Gli unici ammessi a visitare le navi e a verificare la situazione degli immigrati sono i parlamentari. Ieri una delegazione del Partito Democratico, guidata dall’onorevole Alessandra Siragusa, si è recata a bordo dell'Audacia e della Moby Vincent. Secondo la testimonianza del deputato democratico, gli stranieri sono trattati con rispetto dal personale marittimo e dagli agenti di polizia, ma la situazione è “devastante” e di “grandissimo disagio”. Gli immigrati ricevono i pasti regolarmente, sono tranquilli, ma non possono comunicare con l’esterno, non possono vedere la televisione e non conoscono il destino che li attende.

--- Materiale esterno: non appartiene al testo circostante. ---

Lemma inhale_slot_ok T T' now ph scent count k slots updated :
  (count <= 32)%nat -> (1 <= k < count)%nat -> _pos ph <> 0 -> D (peer_of ph) ->
  (T < now k)%Q -> (now k <= T')%Q -> filt scent 1 ->
  inhaling T T' ph count k slots updated ->
  exists slots' updated', inhale_slot my now ph scent k (slots, updated) = Ok (slots', updated') /\
    inhaling T T' ph count (S k) slots' updated'.
Proof.
  intros Hc Hk Hpos HD HT HT' Hsc (Hlen & (s0 & Hs0 & b0 & Hb0 & Hf0) & Hdone & Htodo & Hupd).
  unfold inhale_slot. destruct (Htodo k ltac:(lia)) as (s & Hs & Hok).
  rewrite (rd_nat_lookup _ _ _ Hs). cbn [mbind result_bind].
  pose proof Hok as (b & send & recv & Hb & _ & _ & Hh1 & Hh2 & Hf & _). rewrite Hb. cbn [the mbind result_bind].
  pose proof (hops_length D T send Hh1). pose proof (hops_length D T recv Hh2).
  destruct (filt_intersect_test b _ scent 1 Hf Hsc) as [m ->]. cbn [mbind result_bind].
  assert (exists s' u, (if m then match_slot my (now k) ph s scent b else Ok (s, false)) = Ok (s', u) /\
    slot_ok T' s' /\ (u = true -> peer_of ph ∈ hops_of (_pos ph) s')) as (s' & u & -> & Hok' & Hin).
  { destruct m.
    - destruct (match_slot_ok T T' (now k) ph s scent b) as (s' & -> & ? & ?); [done..|]. by exists s', (is_peer ph).
    - exists s, false. split; [done|]. split; [|done]. apply (slot_mono D T T'); [lra | done]. }
  cbn [mbind result_bind]. rewrite wr_ok by lia. cbn [mbind result_bind]. rewrite Nat2Z.id.
  assert (<[k := s']> slots !! 0%nat = Some s0) as E0 by (rewrite list_lookup_insert_ne by lia; done).
  pose proof (rd_nat_lookup _ _ _ E0) as Hrd0. change (Z.of_nat 0) with 0 in Hrd0. rewrite Hrd0.
  cbn [mbind result_bind]. rewrite Hb0. cbn [the mbind result_bind].
  destruct Hok' as (b' & send' & recv' & Hb' & Hsd' & Hrv' & Hh1' & Hh2' & Hf' & Hn'). rewrite Hb'.
  cbn [the mbind result_bind].
  pose proof (hops_length D T' send' Hh1'). pose proof (hops_length D T' recv' Hh2').
  rewrite (filt_free _ _ Hf0), (filt_free _ _ Hf'). rewrite (proj2 (Z.leb_le _ _)) by lia.
  cbn [c_assert mbind result_bind].
  destruct (filt_union b0 0 b' _ Hf0 Hf' ltac:(lia)) as (b0' & -> & Hf0'). cbn [mbind result_bind].
  rewrite (wr_ok _ 0) by (rewrite length_insert; lia). cbn [mbind result_bind].
  eexists _, _. split; [done|]. change (Z.to_nat 0) with 0%nat.
  split; [by rewrite !length_insert|]. split; [|split; [|split]].
  - eexists. split; [apply list_lookup_insert_eq; rewrite length_insert; lia|].
    eexists. split; [done|]. by eapply filt_reset.
  - intros j Hj. rewrite list_lookup_insert_ne by lia. destruct (decide (j = k)) as [->|Hne].
    + rewrite list_lookup_insert_eq by lia. exists s'. split; [done|]. by exists b', send', recv'.
    + rewrite list_lookup_insert_ne by lia. apply Hdone. lia.
  - intros j Hj. rewrite !list_lookup_insert_ne by lia. apply Htodo. lia.
  - intros Hu. apply orb_true_iff in Hu as [Hu|Hu].
    + destruct (Hupd Hu) as (j & sj & Hj & Hsj & Hinj). exists j, sj. split; [lia|]. split; [|done].
      by rewrite !list_lookup_insert_ne by lia.
    + exists k, s'. split; [lia|]. split; [|by apply Hin].
      by rewrite list_lookup_insert_ne, list_lookup_insert_eq by lia.
Qed.

Lemma new_slot_ok T' now ph old scent index :
  _pos ph <> 0 -> D (peer_of ph) -> (now <= T')%Q -> filt scent 1 ->
  exists s, new_slot my now ph old scent index = Ok s /\ slot_ok T' s /\ hops_of (_pos ph) s = [peer_of ph].
Proof.
  intros Hpos HD HT Hsc. unfold new_slot. rewrite (filt_free _ _ filt_create), (filt_free _ _ Hsc).
  destruct (filt_union _ 0 scent 1 filt_create Hsc ltac:(lia)) as (b & Hu & Hb).
  assert (hops_ok D T' [Details (peer_of ph) now]) as H1.
  { split; [apply NoDup_singleton|]. split; [by repeat constructor | unfold NP_PHEROMONES_MAX_NEXTHOP_KEYS; simpl; lia]. }
  assert (hops_ok D T' []) as H0.
  { split; [constructor|]. split; [constructor | unfold NP_PHEROMONES_MAX_NEXTHOP_KEYS; simpl; lia]. }
  unfold peer_of in *. destruct (Z.ltb_spec 0 (_pos ph)) as [Hp|Hp].
  - cbn [mbind result_bind]. change (64 <=? 64 - 0 + (64 - 1)) with true. cbn [c_assert mbind result_bind].
    rewrite Hu. cbn [mbind result_bind]. eexists. split; [done|].
    unfold __np_insert_dhkey. simpl. rewrite assign_id by (by apply D_wf). split.
    + exists b, [], [Details (_receiver ph) now]. do 3 (split; [done|]). split; [done|]. split; [done|]. split; [done | simpl; lia].
    + unfold hops_of. rewrite (proj2 (Z.ltb_lt _ _)) by done. done.
  - rewrite (proj2 (Z.ltb_lt (_pos ph) 0)) by lia.
    cbn [mbind result_bind]. change (64 <=? 64 - 0 + (64 - 1)) with true. cbn [c_assert mbind result_bind].
    rewrite Hu. cbn [mbind result_bind]. eexists. split; [done|].
    unfold __np_insert_dhkey. simpl. rewrite assign_id by (by apply D_wf). split.
    + exists b, [Details (_sender ph) now], []. do 3 (split; [done|]). split; [done|]. split; [done|]. split; [done | simpl; lia].
    + unfold hops_of. rewrite (proj2 (Z.ltb_ge _ _)) by done. done.
Qed.

(** The peer is a next hop of some filter of the entry. *)
Definition recorded (ph : np_pheromone_t) (e : np_pheromone_entry_t) : Prop :=
  exists j s, (1 <= j < Z.to_nat (_count e))%nat /\ _pheromone e !! j = Some s /\
    peer_of ph ∈ hops_of (_pos ph) s.

Lemma inhale_entry_ok T T' now ph scent index e :
  entry_ok T e -> _pos ph <> 0 -> D (peer_of ph) ->
  (forall i, (T < now i)%Q /\ (now i <= T')%Q) -> filt scent 1 ->
  exists e' ret, inhale_entry my now ph scent index e = Ok (e', ret) /\ entry_ok T' e' /\
    (_count e < 32 -> ret = Some true /\ recorded ph e') /\ (_count e = 32 -> ret = None /\ _count e' = 32).
Proof.
  intros (Hc & [Hlen Hslots] & s0 & n0 & Hs0 & b0 & Hb0 & Hf0) Hpos HD Hnow Hsc. unfold inhale_entry.
  pose proof (rd_nat_lookup _ _ _ Hs0) as Hrd0. change (Z.of_nat 0) with 0 in Hrd0. rewrite Hrd0.
  cbn [mbind result_bind]. rewrite Hb0. cbn [the mbind result_bind].
  destruct (filt_clear b0 n0 Hf0) as (b1 & -> & Hf1). cbn [mbind result_bind].
  rewrite wr_ok by lia. cbn [mbind result_bind]. change (Z.to_nat 0) with 0%nat.
  set (slots1 := <[0%nat := set_bloom s0 b1]> (_pheromone e)). set (count := Z.to_nat (_count e)) in *.
  destruct (for_range_inv (fun k '(slots, u) => inhaling T T' ph count k slots u) 1 (count - 1)
    (inhale_slot my now ph scent) (slots1, false)) as ([slots2 u] & Hrun & Hinv).
  { unfold slots1. split; [by rewrite length_insert|]. split; [|split; [|split; [|done]]].
    - eexists. split; [apply list_lookup_insert_eq; lia|]. by exists b1.
    - intros j Hj. lia.
    - intros j Hj. rewrite list_lookup_insert_ne by lia. apply Hslots. lia. }
  { intros k [slots u] Hk Hinv. destruct (Hnow k) as [HT HT'].
    destruct (inhale_slot_ok T T' now ph scent count k slots u) as (slots' & u' & E & Hinv');
      [lia | lia | done | done | done | done | done | done |]. exists (slots', u'). done. }
  rewrite Hrun. cbn [mbind result_bind]. replace (Z.max 1 (_count e)) with (_count e) by lia.
  replace (1 + (count - 1))%nat with count in Hinv by lia.
  destruct Hinv as (Hlen2 & (t0 & Ht0 & c0 & Hc0 & Hg0) & Hdone & _ & Hupd).
  rewrite (proj2 (Z.ltb_lt 0 (_count e))) by lia. cbn [andb].
  destruct (Z.ltb_spec (_count e) 32) as [Hlt|Hge]; cbn [negb]; cycle 1.
  { eexists _, _. split; [done|]. split; [|split; [lia | done]].
    split; [done|]. split; [split; [done|]; intros i Hi; apply Hdone; exact Hi|].
    exists t0, 0. split; [done|]. by exists c0. }
  rewrite Z.eqb_refl. cbn [andb]. destruct u; cbn [negb].
  { eexists _, _. split; [done|]. split; [|split; [|lia]].
    - split; [done|]. split; [split; [done|]; intros i Hi; apply Hdone; exact Hi|].
      exists t0, 0. split; [done|]. by exists c0.
    - intros _. split; [done|]. destruct (Hupd eq_refl) as (j & s & Hj & Hs & Hin). by exists j, s. }
  pose proof (rd_nat_lookup _ _ _ Ht0) as Hrdt. change (Z.of_nat 0) with 0 in Hrdt. rewrite Hrdt.
  cbn [mbind result_bind]. rewrite Hc0. cbn [the mbind result_bind].
  rewrite (filt_free _ _ Hg0), (filt_free _ _ Hsc). change (64 <=? 64 - 0 + (64 - 1)) with true.
  cbn [c_assert mbind result_bind].
  destruct (filt_union c0 0 scent 1 Hg0 Hsc ltac:(lia)) as (c1 & -> & Hg1). cbn [mbind result_bind].
  rewrite (wr_ok _ 0) by lia. cbn [mbind result_bind]. change (Z.to_nat 0) with 0%nat.
  set (slots3 := <[0%nat := set_bloom t0 c1]> slots2).
  assert (length slots3 = 32%nat) as Hlen3 by (unfold slots3; by rewrite length_insert).
  destruct (rd_ok slots3 (_count e) ltac:(lia)) as (old & -> & _). cbn [mbind result_bind].
  destruct (Hnow (Z.to_nat (_count e))) as [HT HT'].
  destruct (new_slot_ok T' (now (Z.to_nat (_count e))) ph old scent index Hpos HD HT' Hsc) as (s & -> & Hok & Hh).
  cbn [mbind result_bind]. rewrite wr_ok by lia. cbn [mbind result_bind].
  rewrite u16_id by (unfold in_u; lia). eexists _, _. split; [done|]. fold count.
  assert (<[count := s]> slots3 !! count = Some s) as Elast by (apply list_lookup_insert_eq; lia).
  split; [|split; [|lia]].
  - split; [cbn [_count]; lia|]. split.
    + split; [cbn [_pheromone]; by rewrite length_insert|]. cbn [_count _pheromone]. intros i Hi.
      destruct (decide (i = count)) as [->|Hne]; [by exists s|].
      rewrite list_lookup_insert_ne by lia. unfold slots3. rewrite list_lookup_insert_ne by lia.
      apply Hdone. lia.
    + exists (set_bloom t0 c1), 1. split; [|by exists c1]. cbn [_pheromone].
      rewrite list_lookup_insert_ne by lia. unfold slots3. apply list_lookup_insert_eq. lia.
  - intros _. split; [done|]. exists count, s. cbn [_count _pheromone].
    split; [lia|]. split; [done|]. rewrite Hh. by left.
Qed.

Non avendo commesso alcun reato e non essendo, dunque, detenuti, i migranti non possono paradossalmente nemmeno esercitare il diritto di difesa né ricevere assistenza legale. L’onorevole Alessandra Siragusa non ha dubbi: a bordo di due navi sono presenti anche una donna in gravidanza e sette minori. La circostanza della presenza di minori è confermata dall’associazione Terre de Hommes, ma smentita dalla Questura di Palermo.
Una delle recenti giornate di tensione a Lampedusa.
Intanto, nell’isola di Lampedusa non ci sono più immigrati, dopo i trasferimenti di massa verso Palermo e dopo i primi rimpatri. Tuttavia, l’eco della rivolta degli immigrati e della guerriglia della scorsa settimana non si spegne. Emergono le storie drammatiche, come quella di Najy Hinsen, giovane operaio tunisino ricoverato nel reparto di Otorinolaringoiatria dell’ospedale Villa Sofia di Palermo.
Il tunisino - che ha un trauma facciale e numerosi edemi sulle gambe, sulle braccia e sul tronco – ha denunciato di essere stato “massacrato a calci, pugni e manganellate” a Lampedusa e ha raccontato di essere emigrato perché in Tunisia lo stipendio di operaio non gli era più sufficiente per vivere. In un lungo reportage pubblicato su Facebook e sul portale Indymedia Italia, il fotoreporter Alessio Genovese ha parlato senza mezzi termini di “guerra ai tunisini e ai giornalisti”, descrivendo pestaggi e violenze a Lampedusa non solo contro i migranti, ma anche contro le troupe televisive e gli operatori delle associazioni umanitarie.
Genovese ha pure raccontato la storia di Muhammed, un cinquantenne tunisino disoccupato a causa di un incidente nel cantiere, causato dalla negligenza del suo datore di lavoro a Padova. Dopo il viaggio in Tunisia per le cure, Muhammed era intenzionato a rientrare in Italia per rivendicare i suoi diritti, ma è stato ferito alla testa aLampedusa, nei giorni della “caccia al nero”. Le aggressioni contro gli immigrati non devono, però, far dimenticare lo spirito di accoglienza e solidarietà della maggioranza degli abitanti di Lampedusa, che rifiutano il razzismo, le ronde e l’intolleranza.
Un avamposto della solidarietà è la parrocchia di Lampedusa, esaltata pubblicamente dal Mir, dalla Rete Lilliput e dai Laici Comboniani. I firmatari della lettera aperta, tra cui Francesco Lo Cascio del Mir e alcuni sacerdoti, ricordano che il vero volto di Lampedusa è quello delle staffette umanitarie e dei pescatori che soccorrono gli immigrati, non certo il volto cupo delle ronde e della “caccia al nero”.